- **WHAT TO WORK ON**
Look over the data below and give the number of lines containing the word "ShRun", with no other words.

Saved data entries
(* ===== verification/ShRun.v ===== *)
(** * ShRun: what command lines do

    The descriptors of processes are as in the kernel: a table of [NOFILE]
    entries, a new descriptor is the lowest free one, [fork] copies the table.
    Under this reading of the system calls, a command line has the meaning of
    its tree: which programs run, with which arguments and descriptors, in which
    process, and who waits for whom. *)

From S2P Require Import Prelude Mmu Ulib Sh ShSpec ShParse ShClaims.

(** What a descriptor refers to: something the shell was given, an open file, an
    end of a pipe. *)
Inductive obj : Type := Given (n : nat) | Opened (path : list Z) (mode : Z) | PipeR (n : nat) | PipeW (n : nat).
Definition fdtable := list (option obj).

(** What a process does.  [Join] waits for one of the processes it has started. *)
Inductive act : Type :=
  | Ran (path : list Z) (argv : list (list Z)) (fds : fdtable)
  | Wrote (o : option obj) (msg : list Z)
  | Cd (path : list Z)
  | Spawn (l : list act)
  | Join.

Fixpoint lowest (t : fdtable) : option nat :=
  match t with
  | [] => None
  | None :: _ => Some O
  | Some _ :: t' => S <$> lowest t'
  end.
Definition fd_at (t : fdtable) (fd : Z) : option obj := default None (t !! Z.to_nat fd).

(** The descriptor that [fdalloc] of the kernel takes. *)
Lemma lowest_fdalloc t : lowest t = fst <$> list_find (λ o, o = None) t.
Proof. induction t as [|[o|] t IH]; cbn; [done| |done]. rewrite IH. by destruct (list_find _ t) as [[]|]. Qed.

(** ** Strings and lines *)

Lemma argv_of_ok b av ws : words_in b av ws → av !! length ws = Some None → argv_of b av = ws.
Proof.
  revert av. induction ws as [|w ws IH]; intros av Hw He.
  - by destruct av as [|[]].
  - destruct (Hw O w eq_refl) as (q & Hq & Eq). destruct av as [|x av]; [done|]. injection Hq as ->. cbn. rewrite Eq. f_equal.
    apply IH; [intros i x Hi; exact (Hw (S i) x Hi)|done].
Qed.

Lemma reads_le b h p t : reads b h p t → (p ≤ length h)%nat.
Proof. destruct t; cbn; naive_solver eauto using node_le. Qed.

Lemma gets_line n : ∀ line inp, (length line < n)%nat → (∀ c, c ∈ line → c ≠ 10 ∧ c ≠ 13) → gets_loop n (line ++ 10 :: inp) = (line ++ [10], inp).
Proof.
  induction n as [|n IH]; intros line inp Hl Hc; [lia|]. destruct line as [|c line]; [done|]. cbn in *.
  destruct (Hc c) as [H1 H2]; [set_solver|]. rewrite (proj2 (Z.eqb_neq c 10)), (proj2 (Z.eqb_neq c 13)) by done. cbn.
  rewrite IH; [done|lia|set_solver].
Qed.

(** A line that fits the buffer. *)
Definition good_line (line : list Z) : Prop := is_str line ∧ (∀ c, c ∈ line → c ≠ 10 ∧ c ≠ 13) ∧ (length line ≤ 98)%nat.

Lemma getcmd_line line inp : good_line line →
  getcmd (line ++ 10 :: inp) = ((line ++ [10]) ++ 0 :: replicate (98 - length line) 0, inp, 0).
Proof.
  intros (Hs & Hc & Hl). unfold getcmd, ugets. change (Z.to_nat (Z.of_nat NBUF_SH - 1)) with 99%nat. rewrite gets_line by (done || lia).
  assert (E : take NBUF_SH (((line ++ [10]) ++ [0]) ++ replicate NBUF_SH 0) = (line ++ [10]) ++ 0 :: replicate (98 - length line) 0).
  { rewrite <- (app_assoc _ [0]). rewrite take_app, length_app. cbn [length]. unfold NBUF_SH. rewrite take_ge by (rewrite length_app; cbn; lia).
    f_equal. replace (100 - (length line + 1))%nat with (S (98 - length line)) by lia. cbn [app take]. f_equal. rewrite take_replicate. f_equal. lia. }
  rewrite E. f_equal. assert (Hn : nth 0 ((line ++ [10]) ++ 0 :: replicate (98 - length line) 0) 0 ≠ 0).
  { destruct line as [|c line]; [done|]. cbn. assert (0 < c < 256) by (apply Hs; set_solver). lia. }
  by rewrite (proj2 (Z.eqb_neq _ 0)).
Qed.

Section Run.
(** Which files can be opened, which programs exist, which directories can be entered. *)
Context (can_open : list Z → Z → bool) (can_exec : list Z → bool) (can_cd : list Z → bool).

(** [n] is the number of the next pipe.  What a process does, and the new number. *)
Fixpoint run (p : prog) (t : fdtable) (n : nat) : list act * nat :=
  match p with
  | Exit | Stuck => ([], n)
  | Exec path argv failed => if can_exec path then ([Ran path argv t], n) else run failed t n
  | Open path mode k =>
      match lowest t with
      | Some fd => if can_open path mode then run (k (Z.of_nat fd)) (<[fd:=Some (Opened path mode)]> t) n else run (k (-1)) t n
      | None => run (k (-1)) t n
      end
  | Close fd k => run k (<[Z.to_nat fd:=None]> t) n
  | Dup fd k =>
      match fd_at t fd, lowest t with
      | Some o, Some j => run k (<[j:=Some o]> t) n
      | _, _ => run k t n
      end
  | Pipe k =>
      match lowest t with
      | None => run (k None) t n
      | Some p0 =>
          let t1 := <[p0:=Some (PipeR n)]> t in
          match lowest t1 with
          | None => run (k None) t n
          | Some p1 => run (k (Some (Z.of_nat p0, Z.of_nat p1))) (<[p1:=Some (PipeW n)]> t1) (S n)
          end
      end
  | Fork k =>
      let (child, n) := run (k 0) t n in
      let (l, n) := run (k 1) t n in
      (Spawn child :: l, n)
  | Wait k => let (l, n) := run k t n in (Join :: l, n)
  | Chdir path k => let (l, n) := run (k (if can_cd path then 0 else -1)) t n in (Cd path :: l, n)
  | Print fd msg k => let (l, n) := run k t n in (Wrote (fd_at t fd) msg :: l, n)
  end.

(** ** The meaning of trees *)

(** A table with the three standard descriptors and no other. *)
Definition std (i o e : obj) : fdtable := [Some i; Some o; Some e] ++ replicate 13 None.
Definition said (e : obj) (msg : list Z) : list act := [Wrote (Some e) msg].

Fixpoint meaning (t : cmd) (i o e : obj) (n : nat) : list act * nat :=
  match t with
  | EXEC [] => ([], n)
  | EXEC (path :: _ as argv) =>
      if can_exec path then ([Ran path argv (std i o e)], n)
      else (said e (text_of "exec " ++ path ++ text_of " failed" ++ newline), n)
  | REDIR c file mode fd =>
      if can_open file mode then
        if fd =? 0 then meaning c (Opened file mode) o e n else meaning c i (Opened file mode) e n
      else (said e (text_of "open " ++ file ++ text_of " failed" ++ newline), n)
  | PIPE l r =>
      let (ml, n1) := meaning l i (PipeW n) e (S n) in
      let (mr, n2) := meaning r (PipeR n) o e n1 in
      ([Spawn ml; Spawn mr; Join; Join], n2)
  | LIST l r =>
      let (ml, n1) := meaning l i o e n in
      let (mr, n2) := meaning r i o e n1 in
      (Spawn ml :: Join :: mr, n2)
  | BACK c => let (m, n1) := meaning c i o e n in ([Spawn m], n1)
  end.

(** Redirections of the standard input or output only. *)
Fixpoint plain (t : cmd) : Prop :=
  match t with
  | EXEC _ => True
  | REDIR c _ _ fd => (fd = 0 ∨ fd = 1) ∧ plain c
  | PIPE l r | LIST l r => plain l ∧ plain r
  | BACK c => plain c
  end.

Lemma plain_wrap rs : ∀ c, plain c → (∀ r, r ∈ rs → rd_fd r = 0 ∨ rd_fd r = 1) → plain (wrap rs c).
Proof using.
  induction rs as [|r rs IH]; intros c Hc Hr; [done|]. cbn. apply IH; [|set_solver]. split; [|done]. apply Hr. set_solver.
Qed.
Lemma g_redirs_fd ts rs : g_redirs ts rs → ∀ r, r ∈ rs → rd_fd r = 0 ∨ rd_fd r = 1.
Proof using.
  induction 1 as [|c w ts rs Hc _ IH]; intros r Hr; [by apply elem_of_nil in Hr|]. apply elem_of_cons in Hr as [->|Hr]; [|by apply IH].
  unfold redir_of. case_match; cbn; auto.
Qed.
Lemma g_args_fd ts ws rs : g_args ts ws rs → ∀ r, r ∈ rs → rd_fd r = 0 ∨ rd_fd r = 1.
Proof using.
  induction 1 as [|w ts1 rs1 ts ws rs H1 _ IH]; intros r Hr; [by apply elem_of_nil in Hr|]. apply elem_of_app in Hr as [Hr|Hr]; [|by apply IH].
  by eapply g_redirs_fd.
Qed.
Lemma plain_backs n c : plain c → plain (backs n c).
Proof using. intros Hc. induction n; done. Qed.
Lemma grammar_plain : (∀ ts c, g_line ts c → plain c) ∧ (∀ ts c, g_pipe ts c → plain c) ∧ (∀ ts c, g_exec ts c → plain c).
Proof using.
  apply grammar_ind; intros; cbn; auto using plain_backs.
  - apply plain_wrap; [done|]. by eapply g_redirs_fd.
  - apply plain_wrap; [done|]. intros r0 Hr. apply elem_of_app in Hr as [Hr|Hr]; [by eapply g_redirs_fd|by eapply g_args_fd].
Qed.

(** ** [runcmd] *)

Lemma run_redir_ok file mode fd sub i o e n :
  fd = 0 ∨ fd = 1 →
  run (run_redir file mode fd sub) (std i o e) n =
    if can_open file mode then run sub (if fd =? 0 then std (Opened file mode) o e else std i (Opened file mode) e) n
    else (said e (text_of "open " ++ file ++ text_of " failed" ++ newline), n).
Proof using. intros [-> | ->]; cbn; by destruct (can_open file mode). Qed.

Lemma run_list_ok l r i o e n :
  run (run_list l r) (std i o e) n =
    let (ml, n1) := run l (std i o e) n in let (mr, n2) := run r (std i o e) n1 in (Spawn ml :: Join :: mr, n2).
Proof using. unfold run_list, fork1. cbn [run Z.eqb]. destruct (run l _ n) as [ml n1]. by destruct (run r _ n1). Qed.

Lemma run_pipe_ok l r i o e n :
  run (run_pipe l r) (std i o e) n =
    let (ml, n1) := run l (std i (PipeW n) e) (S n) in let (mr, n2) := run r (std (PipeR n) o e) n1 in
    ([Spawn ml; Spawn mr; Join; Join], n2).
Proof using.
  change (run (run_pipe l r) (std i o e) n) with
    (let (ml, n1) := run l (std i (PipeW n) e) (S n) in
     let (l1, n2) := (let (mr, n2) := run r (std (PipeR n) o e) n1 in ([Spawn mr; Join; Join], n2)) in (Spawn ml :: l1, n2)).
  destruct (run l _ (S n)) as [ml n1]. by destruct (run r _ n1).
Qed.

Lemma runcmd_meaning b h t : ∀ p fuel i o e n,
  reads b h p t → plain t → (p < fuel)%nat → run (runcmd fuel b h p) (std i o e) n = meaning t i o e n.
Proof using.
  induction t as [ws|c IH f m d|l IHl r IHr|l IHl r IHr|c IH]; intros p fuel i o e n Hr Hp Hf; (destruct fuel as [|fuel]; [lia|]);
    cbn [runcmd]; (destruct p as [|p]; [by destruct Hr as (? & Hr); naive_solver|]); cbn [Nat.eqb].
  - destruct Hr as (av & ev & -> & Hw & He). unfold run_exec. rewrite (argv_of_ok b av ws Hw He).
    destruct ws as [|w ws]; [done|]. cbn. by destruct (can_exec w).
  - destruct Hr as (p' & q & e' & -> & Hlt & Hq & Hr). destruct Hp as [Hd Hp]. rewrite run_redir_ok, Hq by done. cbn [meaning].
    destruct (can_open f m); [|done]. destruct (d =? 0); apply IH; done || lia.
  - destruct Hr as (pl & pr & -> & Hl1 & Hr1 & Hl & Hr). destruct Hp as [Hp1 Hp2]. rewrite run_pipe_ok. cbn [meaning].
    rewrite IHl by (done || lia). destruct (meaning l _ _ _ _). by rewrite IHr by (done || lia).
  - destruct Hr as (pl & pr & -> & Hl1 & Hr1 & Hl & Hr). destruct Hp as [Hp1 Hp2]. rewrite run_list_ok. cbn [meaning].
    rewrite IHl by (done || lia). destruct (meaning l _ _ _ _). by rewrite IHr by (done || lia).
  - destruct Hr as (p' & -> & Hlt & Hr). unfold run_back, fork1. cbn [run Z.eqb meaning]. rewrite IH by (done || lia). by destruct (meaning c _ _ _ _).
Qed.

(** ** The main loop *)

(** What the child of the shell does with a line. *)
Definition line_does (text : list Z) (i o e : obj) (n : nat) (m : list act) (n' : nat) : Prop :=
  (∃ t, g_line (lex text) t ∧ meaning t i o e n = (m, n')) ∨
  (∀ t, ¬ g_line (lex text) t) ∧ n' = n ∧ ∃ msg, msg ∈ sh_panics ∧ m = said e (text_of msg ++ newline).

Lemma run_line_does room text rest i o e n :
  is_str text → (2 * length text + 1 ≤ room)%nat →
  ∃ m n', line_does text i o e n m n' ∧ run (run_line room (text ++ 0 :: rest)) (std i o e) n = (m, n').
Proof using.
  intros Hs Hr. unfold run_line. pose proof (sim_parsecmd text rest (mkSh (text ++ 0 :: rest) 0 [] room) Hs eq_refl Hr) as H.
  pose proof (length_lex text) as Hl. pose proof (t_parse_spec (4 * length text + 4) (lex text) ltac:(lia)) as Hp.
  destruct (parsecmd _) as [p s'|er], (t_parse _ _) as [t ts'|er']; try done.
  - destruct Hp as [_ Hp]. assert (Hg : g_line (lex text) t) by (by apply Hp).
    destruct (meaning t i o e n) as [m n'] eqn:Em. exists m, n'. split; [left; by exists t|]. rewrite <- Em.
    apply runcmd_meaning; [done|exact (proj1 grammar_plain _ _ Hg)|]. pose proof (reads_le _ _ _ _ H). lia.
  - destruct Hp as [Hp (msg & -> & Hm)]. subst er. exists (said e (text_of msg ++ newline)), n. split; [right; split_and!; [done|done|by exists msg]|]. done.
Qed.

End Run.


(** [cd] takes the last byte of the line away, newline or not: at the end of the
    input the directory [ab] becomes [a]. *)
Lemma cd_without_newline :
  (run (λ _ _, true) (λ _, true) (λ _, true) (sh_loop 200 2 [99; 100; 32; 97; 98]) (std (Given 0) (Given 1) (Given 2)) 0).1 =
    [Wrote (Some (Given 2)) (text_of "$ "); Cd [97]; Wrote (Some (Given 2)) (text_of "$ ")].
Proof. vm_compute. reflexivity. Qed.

- **RESPONSE BOX**
2